Segment Start: Data shown

(* ===== verification/ContentBackup.v ===== *)
(** * Content backup

    The administrators' pages on the backup of request bodies
    ([features/content-backup]): who may open them, the order of the upload
    queue and the batches it is retried in, the fingerprint that keys cached
    lookups by session, the fields of the settings form the server also checks,
    and the pinned SSH host key.  [Date.parse], lower case and comparison by
    locale are parameters. *)
From S2P Require Import Prelude JSString JSNumber JSON Regex Access.
Import AdminPerms.
Local Open Scope Z_scope.

Module Perms.

(** ** Permissions *)

Definition CONTENT_BACKUP_PERM_VIEW : jsstr := js "content_backup.view".
Definition CONTENT_BACKUP_PERM_MANAGE : jsstr := js "content_backup.manage".

Record ContentBackupPerms := mkPerms { view : bool; manage : bool }.

(** [flags?.key === true] *)
Definition flag_true (flags : option (obj json)) (key : jsstr) : bool :=
  match flags with
  | Some flags => match obj_get key flags with Some (JBool true) => true | _ => false end
  | None => false
  end.

(** [permList?.includes(perm) ?? false] *)
Definition list_grants (permList : option (list jsstr)) (perm : jsstr) : bool :=
  match permList with Some l => list_includes l perm | None => false end.

Definition resolveContentBackupPerms (role : option Z) (flags : option (obj json))
    (permList : option (list jsstr)) : ContentBackupPerms :=
  let level := opt_or role 0 in
  if level <? ROLE_ADMIN then mkPerms false false else
  if ROLE_SUPER_ADMIN <=? level then mkPerms true true else
  let manage := flag_true flags (js "content_backup_manage") ||
    list_grants permList CONTENT_BACKUP_PERM_MANAGE in
  let view := manage || flag_true flags (js "content_backup_view") ||
    list_grants permList CONTENT_BACKUP_PERM_VIEW in
  mkPerms view manage.

(** The flags of a user as [lib/admin-perms.ts] types them. *)
Definition flags_agree (o : option (obj json)) (f : option (Flags (option bool))) : Prop :=
  match o, f with
  | None, None => True
  | Some o, Some f =>
      obj_get (js "content_backup_view") o = JBool <$> content_backup_view f ∧
      obj_get (js "content_backup_manage") o = JBool <$> content_backup_manage f
  | _, _ => False
  end.

Lemma flag_true_agree (get : Flags (option bool) → option bool) k o f :
  obj_get k o = JBool <$> get f → flag_true (Some o) k = opt_or (get f) false.
Proof. unfold flag_true. intros ->. by destruct (get f) as [[]|]. Qed.

(** The page's own resolver grants what [resolveAdminPermFlags] grants, to
    the same roles, and managing includes viewing; it grants more in one case:
    when the server sends the flags, [resolveAdminPermFlags] no longer looks at
    the list, while the page still does. *)
Theorem backup_perms_spec role o f permList :
  flags_agree o f →
  let p := resolveContentBackupPerms role o permList in
  let a := resolveAdminPermFlags role f permList in
  (manage p = true → view p = true) ∧
  (opt_or role 0 < ROLE_ADMIN → p = mkPerms false false) ∧
  (ROLE_SUPER_ADMIN <= opt_or role 0 → p = mkPerms true true) ∧
  (ROLE_ADMIN <= opt_or role 0 < ROLE_SUPER_ADMIN →
    manage p = content_backup_manage a || (bool_decide (is_Some f) &&
      list_grants permList CONTENT_BACKUP_PERM_MANAGE) ∧
    view p = content_backup_view a || manage p || (bool_decide (is_Some f) &&
      list_grants permList CONTENT_BACKUP_PERM_VIEW)).
Proof.
  intros Hf p a. subst p a. unfold resolveContentBackupPerms, resolveAdminPermFlags.
  destruct (Z.ltb_spec (opt_or role 0) ROLE_ADMIN) as [H1|H1].
  { split_and!; [done|done|unfold ROLE_ADMIN, ROLE_SUPER_ADMIN in *; lia|lia]. }
  destruct (Z.leb_spec ROLE_SUPER_ADMIN (opt_or role 0)) as [H2|H2].
  { split_and!; [done|lia|done|lia]. }
  split; [simpl; intros ->; done|]. split; [lia|]. split; [lia|]. intros _.
  destruct o as [o|], f as [f|]; try done; cbn [view manage].
  - destruct Hf as [Hv Hm].
    rewrite (flag_true_agree _ _ _ _ Hv), (flag_true_agree _ _ _ _ Hm).
    rewrite !bool_decide_eq_true_2 by (by eexists).
    unfold spread_flags. cbn [content_backup_view content_backup_manage NO_PERMS andb].
    split; [done|].
    destruct (opt_or (content_backup_view f) false), (opt_or (content_backup_manage f) false),
      (list_grants permList CONTENT_BACKUP_PERM_MANAGE); done.
  - rewrite !bool_decide_eq_false_2 by (by intros []). destruct permList as [l|]; [|done]. simpl.
    rewrite !orb_false_r. split; [done|]. apply orb_comm.
Qed.

(** An administrator whose flags deny both, with the older list granting one. *)
Theorem backup_perms_spec_witness :
  let o := [(js "content_backup_view", JBool false)] in
  let f := mkFlags None None None None None None None None None None (Some false) None in
  resolveContentBackupPerms (Some 10) (Some o) (Some [CONTENT_BACKUP_PERM_VIEW]) = mkPerms true false ∧
  content_backup_view (resolveAdminPermFlags (Some 10) (Some f)
    (Some [CONTENT_BACKUP_PERM_VIEW])) = false ∧
  view (resolveContentBackupPerms (Some 10) (Some o) (Some [CONTENT_BACKUP_PERM_VIEW])) = true.
Proof.
  intros o f. split; [reflexivity|]. split; [reflexivity|].
  destruct (backup_perms_spec (Some 10) (Some o) (Some f) (Some [CONTENT_BACKUP_PERM_VIEW]))
    as (_ & _ & _ & H).
  - split; reflexivity.
  - destruct H as [_ ->]; [|reflexivity]. vm_compute. split; [intros H; inversion H|reflexivity].
Defined.

End Perms.

Module Queue.

(** ** The upload queue *)

Definition CONTENT_BACKUP_MAX_RETRY_BATCH : nat := 100%nat.
Definition CONTENT_BACKUP_MAX_PAGE_SIZE : Z := 100.
Definition MAX_SAFE_INTEGER : Z := 9007199254740991.
Definition CONTENT_BACKUP_UNRECOVERABLE_ERROR_CODE : list jsstr :=
  [js "local_missing"; js "hash_error"; js "incomplete_spool"].

(** The fields of a job that the definitions of this file read. *)
Record ContentBackupJob := mkJob {
  job_id : option jsstr;
  status : option jsstr;
  created_at : option jsstr;
}.

Definition isRetryableStatus (status : option jsstr) : bool :=
  bool_decide (status = Some (js "failed")).

Definition retryBlockedLabel (errorCode : option jsstr) : option jsstr :=
  match errorCode with
  | Some ((_ :: _) as code) =>
      if list_includes CONTENT_BACKUP_UNRECOVERABLE_ERROR_CODE code
      then Some (js "Needs offline recovery before it can be queued") else None
  | _ => None
  end.

Record RetryReason := mkReason {
  code : option jsstr;
  blockedLabel : option jsstr;
  raw : option jsstr;
}.

Definition parseRetryReason (reason : option jsstr) : RetryReason :=
  match reason with
  | None | Some [] => mkReason None None None
  | Some reason =>
      if negb (starts_with (js "not_retryable:") reason) then mkReason None None (Some reason)
      else
        let code := drop (length (js "not_retryable:")) reason in
        mkReason (Some code) (retryBlockedLabel (Some code)) (Some reason)
  end.

Definition queueRank (status : option jsstr) : Z :=
  if bool_decide (status = Some (js "failed")) then 0
  else if bool_decide (status = Some (js "processing")) then 1
  else 2.

Section Order.
(** [Date.parse], absent where it gives NaN, and [a.localeCompare(b)]. *)
Variable dateParse : jsstr → option Z.
Variable localeCompare : jsstr → jsstr → Z.

Definition sortTime (item : ContentBackupJob) : Z :=
  match created_at item with
  | None | Some [] => MAX_SAFE_INTEGER
  | Some t => opt_or (dateParse t) MAX_SAFE_INTEGER
  end.

(** The comparison given to [sort]. *)
Definition compareJobs (a b : ContentBackupJob) : Z :=
  let rank := queueRank (status a) - queueRank (status b) in
  if negb (rank =? 0) then rank else
  let time := sortTime a - sortTime b in
  if negb (time =? 0) then time else
  localeCompare (opt_or (job_id a) []) (opt_or (job_id b) []).

Definition sortQueueJobs (items : list ContentBackupJob) : list ContentBackupJob :=
  js_sort compareJobs items.

(** *** Order *)

#[export] Instance compareJobs_order : CmpOrder localeCompare → CmpOrder compareJobs.
Proof.
  intros [Htot Htr]. split.
  - intros x y. unfold compareJobs.
    destruct (Z.eqb_spec (queueRank (status x) - queueRank (status y)) 0); simpl;
      destruct (Z.eqb_spec (queueRank (status y) - queueRank (status x)) 0); simpl; try lia.
    destruct (Z.eqb_spec (sortTime x - sortTime y) 0); simpl;
      destruct (Z.eqb_spec (sortTime y - sortTime x) 0); simpl; try lia. apply Htot.
  - intros x y z. unfold compareJobs.
    destruct (Z.eqb_spec (queueRank (status x) - queueRank (status y)) 0); simpl;
    destruct (Z.eqb_spec (queueRank (status y) - queueRank (status z)) 0); simpl;
    destruct (Z.eqb_spec (queueRank (status x) - queueRank (status z)) 0); simpl; try lia.
    destruct (Z.eqb_spec (sortTime x - sortTime y) 0); simpl;
    destruct (Z.eqb_spec (sortTime y - sortTime z) 0); simpl;
    destruct (Z.eqb_spec (sortTime x - sortTime z) 0); simpl; try lia. apply Htr.
Qed.

(** What stands before what in the queue: failed jobs, then running ones, then
    the rest; in each the oldest first, those without a date last. *)
Definition before (a b : ContentBackupJob) : Prop :=
  queueRank (status a) < queueRank (status b) ∨
  queueRank (status a) = queueRank (status b) ∧
    (sortTime a < sortTime b ∨
     sortTime a = sortTime b ∧ localeCompare (opt_or (job_id a) []) (opt_or (job_id b) []) <= 0).

Lemma compareJobs_before a b : cmp_le compareJobs a b ↔ before a b.
Proof.
  unfold cmp_le, compareJobs, before.
  destruct (Z.eqb_spec (queueRank (status a) - queueRank (status b)) 0); simpl; [|lia].
  destruct (Z.eqb_spec (sortTime a - sortTime b) 0); simpl; lia.
Qed.

(** The queue shows every job once, each before those that come later: a
    failed job before any other, then the older one, then by id. *)
Theorem queue_order_spec items :
  CmpOrder localeCompare →
  sortQueueJobs items ≡ₚ items ∧ StronglySorted before (sortQueueJobs items).
Proof.
  intros Hl. split; [apply js_sort_perm|].
  apply (StronglySorted_impl (cmp_le compareJobs)); [|apply js_sort_sorted; apply _].
  intros a b. apply compareJobs_before.
Qed.
End Order.

(** With ids compared by code units and times that are numbers. *)
Theorem queue_order_spec_witness :
  let d s := Some (Z.of_N (digits_value s)) in
  let j1 := mkJob (Some (js "a")) (Some (js "pending")) (Some (js "10")) in
  let j2 := mkJob (Some (js "b")) (Some (js "failed")) (Some (js "30")) in
  let j3 := mkJob (Some (js "c")) (Some (js "failed")) (Some (js "20")) in
  sortQueueJobs d str_compare [j1; j2; j3] = [j3; j2; j1] ∧
  StronglySorted (before d str_compare) (sortQueueJobs d str_compare [j1; j2; j3]).
Proof.
  intros d j1 j2 j3. split; [vm_compute; reflexivity|].
  apply (queue_order_spec d str_compare [j1; j2; j3]). split.
  - intros x y. rewrite (str_compare_antisym x y). lia.
  - intros x y z. apply str_compare_trans.
Defined.

(** ** Batches *)

Record Batch := mkBatch { accepted : list jsstr; rejected : list jsstr }.

(** One turn of the loop, with the set [seen]. *)
Definition batch_step (st : list jsstr * Batch) (jobId : jsstr) : list jsstr * Batch :=
  let '(seen, b) := st in
  let trimmed := trim jobId in
  if bool_decide (trimmed = []) || bool_decide (trimmed ∈ seen) then st
  else
    (trimmed :: seen,
     if (length (accepted b) <? CONTENT_BACKUP_MAX_RETRY_BATCH)%nat
     then mkBatch (accepted b ++ [trimmed]) (rejected b)
     else mkBatch (accepted b) (rejected b ++ [trimmed])).

Definition clampRetryBatch (jobIds : list jsstr) : Batch :=
  snd (foldl batch_step ([], mkBatch [] []) jobIds).

Definition clampPageSize (pageSize : option Z) : Z :=
  match pageSize with
  | None => 20
  | Some n => if (n =? 0) || (n <=? 0) then 20 else Z.min n CONTENT_BACKUP_MAX_PAGE_SIZE
  end.

(** *** The batch is a prefix of the distinct ids *)

(** The first [k] places taken by [l], the rest left over. *)
Definition fill (b : Batch) (l : list jsstr) : Batch :=
  let k := (CONTENT_BACKUP_MAX_RETRY_BATCH - length (accepted b))%nat in
  mkBatch (accepted b ++ take k l) (rejected b ++ drop k l).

Segment End: Data shown

What is required: Using the records above, output exactly the lines from the first through the line that contains "queue and the", with both of those included.

Task response:
(* ===== verification/ContentBackup.v ===== *)
(** * Content backup

    The administrators' pages on the backup of request bodies
    ([features/content-backup]): who may open them, the order of the upload
    queue and the batches it is retried in, the fingerprint that keys cached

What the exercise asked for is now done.